Ils avaient promis, en lui serrant la main avec émotion, puis il était rentré chez lui et avait répété les mêmes paroles à sa femme.
- C'est à eux que tu t'adresserais, ce sont leurs conseils que tu suivrais, n'est-ce pas, ma chérie ? Promets-le moi.

À ces mots, Mireille avait protesté contre ces idées lugubres et une crise de larmes dans les règles s'en était suivie. Avait-il besoin de gâter ces quelques trop courtes journées par de pareils procédés ? Il serait bien temps pour elle de savoir que faire, si un pareil malheur arrivait !
- Mais non, ma mignonne, il ne serait plus temps, dit-il, d'un ton résigné ; je te connais ; tu perdrais la tête et ne saurais d'où te tourner. Ta mère est très nerveuse (tu as vu son attitude à la mort de Jacques), ma mère et mes soeurs seraient naturellement dans un grand chagrin personnel et j'ai voulu te confier à des amis sûrs et dévoués, qui, je crois, ne manqueraient à aucune de leurs promesses.
- Tu as une bien haute idée des Duclavel, fit Mireille, un peu vexée et encore en pleurs.
- C'est vrai, dit Albert, brièvement.

Il allait dire autre chose, mais s'arrêta à temps.
Lorsque Roseline entra dans la chambre du Dr Vateau, à Paris, conduite par Mireille, il l'accueillit avec un sourire reconnaissant. Il ignorait que sa femme lui eût dit de venir.
Ils causèrent longtemps de son cas, au point de vue professionnel, et il lui raconta tout en détail, sachant combien cela l'intéressait.
- J'espère que vous pourrez bientôt voyager et rentrer à Meirage, dit Mlle Duclavel. C'est seulement chez vous que vous prendrez îles forces.
- Si seulement il voulait être un peu plus gai ! fit Mireille étourdiment, ça irait bien plus vite !
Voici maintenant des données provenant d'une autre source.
(** * rosbag_to_dora: the bag locator, the extractor and the timed emitter

    A shallow embedding of [src/ros2bag_to_dora.py] and
    [src/ros2bag_read.py].

    - Python [int] is [Z]; Python [float] is IEEE binary64, here Rocq's
      primitive [float] with the same rounding.
    - [print] appends one structured line to a standard output that is part of
      the state; [send_output] appends one call record.
    - An exception is a value of [exn]; a computation that raises keeps the
      side effects it performed before raising.
    - The operating system, the bag reader and the CDR deserializer are
      outside the repository: the file system is an explicit tree, the
      reader and the deserializer are arguments of the functions that call
      them. *)

From Stdlib Require Import ZArith Floats Lia.
From Stdlib.Strings Require Import Ascii String Byte.
From stdpp Require Import base option list strings gmap.

Local Open Scope string_scope.
Local Open Scope list_scope.
Local Open Scope Z_scope.

(** ** Exceptions and results *)

(** The classes of [Exception] the code can meet.  [LibraryError] stands for
    whatever the bag reader or the deserializer raises. *)
Inductive exn : Type :=
  | ZeroDivisionError
  | OverflowError
  | IndexError
  | AttributeError (attr : string)
  | OSError (msg : string)
  | LibraryError (msg : string).

Inductive result (A : Type) : Type :=
  | Ok (a : A)
  | Raise (e : exn).
Arguments Ok {A} a.
Arguments Raise {A} e.

Definition is_ok {A} (r : result A) : bool :=
  match r with Ok _ => true | Raise _ => false end.

(** ** A state and exception monad

    [M S A] is a Python computation over the mutable state [S]: it ends in a
    value or in a raised exception, and in both cases the state it reached is
    kept. *)
Module PyMonad.

Definition M (S A : Type) : Type := S -> S * result A.

Definition ret {S A} (a : A) : M S A := fun s => (s, Ok a).

Definition bind {S A B} (c : M S A) (k : A -> M S B) : M S B :=
  fun s =>
    match c s with
    | (s', Ok a) => k a s'
    | (s', Raise e) => (s', Raise e)
    end.

Definition raise {S A} (e : exn) : M S A := fun s => (s, Raise e).

Definition lift {S A} (r : result A) : M S A := fun s => (s, r).

Definition get {S} : M S S := fun s => (s, Ok s).

Definition modify {S} (f : S -> S) : M S unit := fun s => (f s, Ok tt).

(** [try: body except Exception as e: handler e] *)
Definition try_except {S A} (body : M S A) (handler : exn -> M S A) : M S A :=
  fun s =>
    match body s with
    | (s', Ok a) => (s', Ok a)
    | (s', Raise e) => handler e s'
    end.

(** [for x in xs: body x] *)
Fixpoint for_each {S A} (xs : list A) (body : A -> M S unit) : M S unit :=
  match xs with
  | [] => ret tt
  | x :: xs' => bind (body x) (fun _ => for_each xs' body)
  end.

End PyMonad.
Import PyMonad.

Declare Scope py_scope.
Delimit Scope py_scope with py.
Notation "x <- c ;; k" := (bind c (fun x => k))
  (at level 100, c at next level, right associativity) : py_scope.
Notation "c ;;; k" := (bind c (fun _ => k))
  (at level 100, right associativity) : py_scope.
Local Open Scope py_scope.

(** ** Python numbers and sequences *)

(** [float(n)] for an [int]: correctly rounded, [OverflowError] when the
    rounded value is not finite. *)
Definition float_of_int (n : Z) : result float :=
  let f := SF2Prim (binary_normalize prec emax n 0 false) in
  if PrimFloat.is_infinity f then Raise OverflowError else Ok f.

(** [x / n] for a [float] [x] and an [int] [n]. *)
Definition float_truediv_int (x : float) (n : Z) : result float :=
  match float_of_int n with
  | Raise e => Raise e
  | Ok d => if PrimFloat.eqb d 0%float then Raise ZeroDivisionError
            else Ok (PrimFloat.div x d)
  end.

(** [x >= y] on floats. *)
Definition float_ge (x y : float) : bool := PrimFloat.leb y x.

(** [l[i]] for a list and an [int], negative indices counted from the end. *)
Definition py_getitem {A} (l : list A) (i : Z) : result A :=
  let n := Z.of_nat (length l) in
  let j := if i <? 0 then i + n else i in
  if (j <? 0) || (n <=? j) then Raise IndexError
  else match l !! Z.to_nat j with
       | Some x => Ok x
       | None => Raise IndexError
       end.

(** ** The extracted records

    The dictionaries built by [parse_ros2_bag], one record type per topic;
    the keys are the field names. *)

Record Vector3 := { v_x : float; v_y : float; v_z : float }.
Record Quaternion := { q_x : float; q_y : float; q_z : float; q_w : float }.

Record ImuRecord := {
  imu_timestamp : Z;
  imu_orientation : Quaternion;
  imu_angular_velocity : Vector3;
  imu_linear_acceleration : Vector3;
}.

Record PoseRecord := { position : Vector3; orientation : Quaternion }.
Record PoseWithCovariance := { pose_pose : PoseRecord; pose_covariance : list float }.
Record TwistRecord := { linear : Vector3; angular : Vector3 }.
Record TwistWithCovariance := { twist_twist : TwistRecord; twist_covariance : list float }.

Record OdomRecord := {
  odom_timestamp : Z;
  odom_pose : PoseWithCovariance;
  odom_twist : TwistWithCovariance;
}.

(** [extracted_data], a dictionary with exactly the keys ["/Imu"] and
    ["/odom"]. *)
Record ExtractedData := {
  Imu : list ImuRecord;
  odom : list OdomRecord;
}.

(** ** The timed emitter, [DoraBagOperator] *)

Module Dora.

Inductive DoraStatus := CONTINUE | STOP.

(** The metadata of an event is passed through untouched. *)
Definition event_metadata := list (string * string).

(** [dora_event], a dictionary with the keys ["type"] and ["metadata"]. *)
Record Event := { ev_type : string; ev_metadata : event_metadata }.

(** [json.dumps(record).encode()], kept as the record it encodes. *)
Inductive payload :=
  | json_imu (r : ImuRecord)
  | json_odom (r : OdomRecord).

(** One call [send_output(output_id, data, metadata)]. *)
Record Output := {
  output_id : string;
  data : payload;
  metadata : event_metadata;
}.

Record DoraBagOperator := {
  all_data : ExtractedData;
  imu_index : Z;
  odom_index : Z;
  last_send_time : float;
  send_frequency : Z;
}.

(** What a call can change: the operator, the calls of [send_output] made so
    far and the lines printed so far (both oldest first). *)
Record Env := {
  self : DoraBagOperator;
  sent : list Output;
  stdout : list string;
}.

Definition send_output (id : string) (d : payload) (m : event_metadata) : M Env unit :=
  modify (fun w => {| self := self w; sent := sent w ++ [Build_Output id d m];
                      stdout := stdout w |}).

Definition print (line : string) : M Env unit :=
  modify (fun w => {| self := self w; sent := sent w; stdout := stdout w ++ [line] |}).

Definition update (f : DoraBagOperator -> DoraBagOperator) : M Env unit :=
  modify (fun w => {| self := f (self w); sent := sent w; stdout := stdout w |}).

Definition get_self : M Env DoraBagOperator := o <- get ;; ret (self o).

Definition set_imu_index (i : Z) (o : DoraBagOperator) : DoraBagOperator :=
  {| all_data := all_data o; imu_index := i; odom_index := odom_index o;
     last_send_time := last_send_time o; send_frequency := send_frequency o |}.

Definition set_odom_index (i : Z) (o : DoraBagOperator) : DoraBagOperator :=
  {| all_data := all_data o; imu_index := imu_index o; odom_index := i;
     last_send_time := last_send_time o; send_frequency := send_frequency o |}.

Definition set_last_send_time (t : float) (o : DoraBagOperator) : DoraBagOperator :=
  {| all_data := all_data o; imu_index := imu_index o; odom_index := odom_index o;
     last_send_time := t; send_frequency := send_frequency o |}.

(** [__init__], with the reading of [time.time()]. *)
Definition init (now : float) : DoraBagOperator :=
  {| all_data := {| Imu := []; odom := [] |};
     imu_index := 0; odom_index := 0;
     last_send_time := now; send_frequency := 10 |}.

Definition len {A} (l : list A) : Z := Z.of_nat (length l).

(** The IMU half of a tick. *)
Definition send_imu (dora_event : Event) : M Env unit :=
  o <- get_self ;;
  if imu_index o <? len (Imu (all_data o)) then
    imu_message <- lift (py_getitem (Imu (all_data o)) (imu_index o)) ;;
    send_output "imu_json" (json_imu imu_message) (ev_metadata dora_event) ;;;
    update (fun o => set_imu_index (imu_index o + 1) o)
  else ret tt.

(** The odometry half of a tick. *)
Definition send_odom (dora_event : Event) : M Env unit :=
  o <- get_self ;;
  if odom_index o <? len (odom (all_data o)) then
    odom_message <- lift (py_getitem (odom (all_data o)) (odom_index o)) ;;
    send_output "odom_json" (json_odom odom_message) (ev_metadata dora_event) ;;;
    update (fun o => set_odom_index (odom_index o + 1) o)
  else ret tt.

(** [on_event]; [now] is what [time.time()] returns during the call. *)
Definition on_event (dora_event : Event) (now : float) : M Env DoraStatus :=
  let event_type := ev_type dora_event in
  if String.eqb event_type "INPUT" then
    ret CONTINUE
  else if String.eqb event_type "TIMER_TICK" then
    let current_time := now in
    o <- get_self ;;
    interval <- lift (float_truediv_int 1%float (send_frequency o)) ;;
    if float_ge (PrimFloat.sub current_time (last_send_time o)) interval then
      send_imu dora_event ;;;
      send_odom dora_event ;;;
      update (set_last_send_time current_time) ;;;
      o <- get_self ;;
      if (len (Imu (all_data o)) <=? imu_index o)
         && (len (odom (all_data o)) <=? odom_index o) then
        print "Finished sending all IMU and Odom data." ;;;
        ret STOP
      else ret CONTINUE
    else ret CONTINUE
  else if String.eqb event_type "STOP" then
    print "received stop" ;;;
    ret CONTINUE
  else
    print (String.append "received unexpected event: " event_type) ;;;
    ret CONTINUE.

End Dora.

(** ** Driving the operator

    The host calls [on_event] once per event.  [call] is one such call seen
    from outside: the operator afterwards, what the call sent and printed, and
    what it returned or raised.  [run] is a sequence of calls, each with the
    clock reading of its moment; the host is free to go on after [STOP] or
    after an exception, so [run] does. *)
Module Host.
Import Dora.

Record Call := {
  call_sent : list Output;
  call_printed : list string;
  call_result : result DoraStatus;
}.

Definition call (o : DoraBagOperator) (ev : Event) (now : float)
  : DoraBagOperator * Call :=
  match on_event ev now {| self := o; sent := []; stdout := [] |} with
  | (w, r) => (self w, {| call_sent := sent w; call_printed := stdout w;
                          call_result := r |})
  end.

Fixpoint run (o : DoraBagOperator) (evs : list (Event * float))
  : DoraBagOperator * list Call :=
  match evs with
  | [] => (o, [])
  | (ev, now) :: evs' =>
      let '(o1, c) := call o ev now in
      let '(o2, cs) := run o1 evs' in
      (o2, c :: cs)
  end.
Un nuage passa sur le visage d'Albert.
- Nous ne sommes pas dans des circonstances où l'on peut être gai, fit-il. je crois bien que je ne le serai jamais plus. Êtes-vous quelquefois gaie, maintenant, Mlle Roseline ?

Elle sourit :
- Mireille a employé là, sans y réfléchir, une expression qu'elle-même doit reconnaître impropre. Vous avez raison, docteur, la gaieté n'est plus de saison. Mais je puis vous dire que malgré tout, je suis heureuse ! Le bonheur, celui qui est intérieur et durable, est indépendant des circonstances. C'est lui qui nous sauve du découragement.

Mireille eut un geste d'impatience.
- Je m'en vais commander le thé pour nous trois, dit-elle, je reviens dans dix minutes.

Lorsqu'elle fut sortie, Albert reprit :
- Vous avez dit le mot juste, Mademoiselle. je suis « découragé ». Au fond, c'est une ingratitude envers la Destinée qui aurait pu me traiter plus mal et comme, le dit Mireille continuellement, j'en ai fini avec les horreurs de la guerre. Mais je ne m'explique pas pourquoi la vie, pour moi, a perdu sa saveur.
- Vous avez beaucoup souffert moralement, dans votre service, dit Roseline avec sympathie. Les hommes de coeur ne peuvent faire autrement.
- Oui, j'ai souffert, mais d'autres aussi et j'en vois de plus mal arrangés que moi qui s'accrochent désespérément à l'existence comme s'ils allaient. trouver un El Dorado à l'arrière. Le boulanger rêve à sa boulangerie, le menuisier à son atelier, le cultivateur à sa terre. Moi, je suis tellement diminué, dans mon être physique, et tellement écoeuré par tant de choses affreuses, que je ne sais si je reprendrai jamais goût à la vie. Ah ! si ce n'était pour Mireille et le petit Claude !

Roseline le considérait avec surprise. Cette attitude n'avait jamais été celle d'Albert Vateau, même aux plus mauvais jours de La guerre. Pour un homme jeune et robuste, de sa situation de fortune, la perte d'un bras n'était pas une chose qui dût lui faire perdre courage à ce point.
- Une mutilation physique telle que la vôtre, n'a pas l'importance que vous lui attribuez, en ce moment de dépression, répondit Roseline, d'un ton encourageant. Il y aura encore tant de bien à faire pour vous à Meirage !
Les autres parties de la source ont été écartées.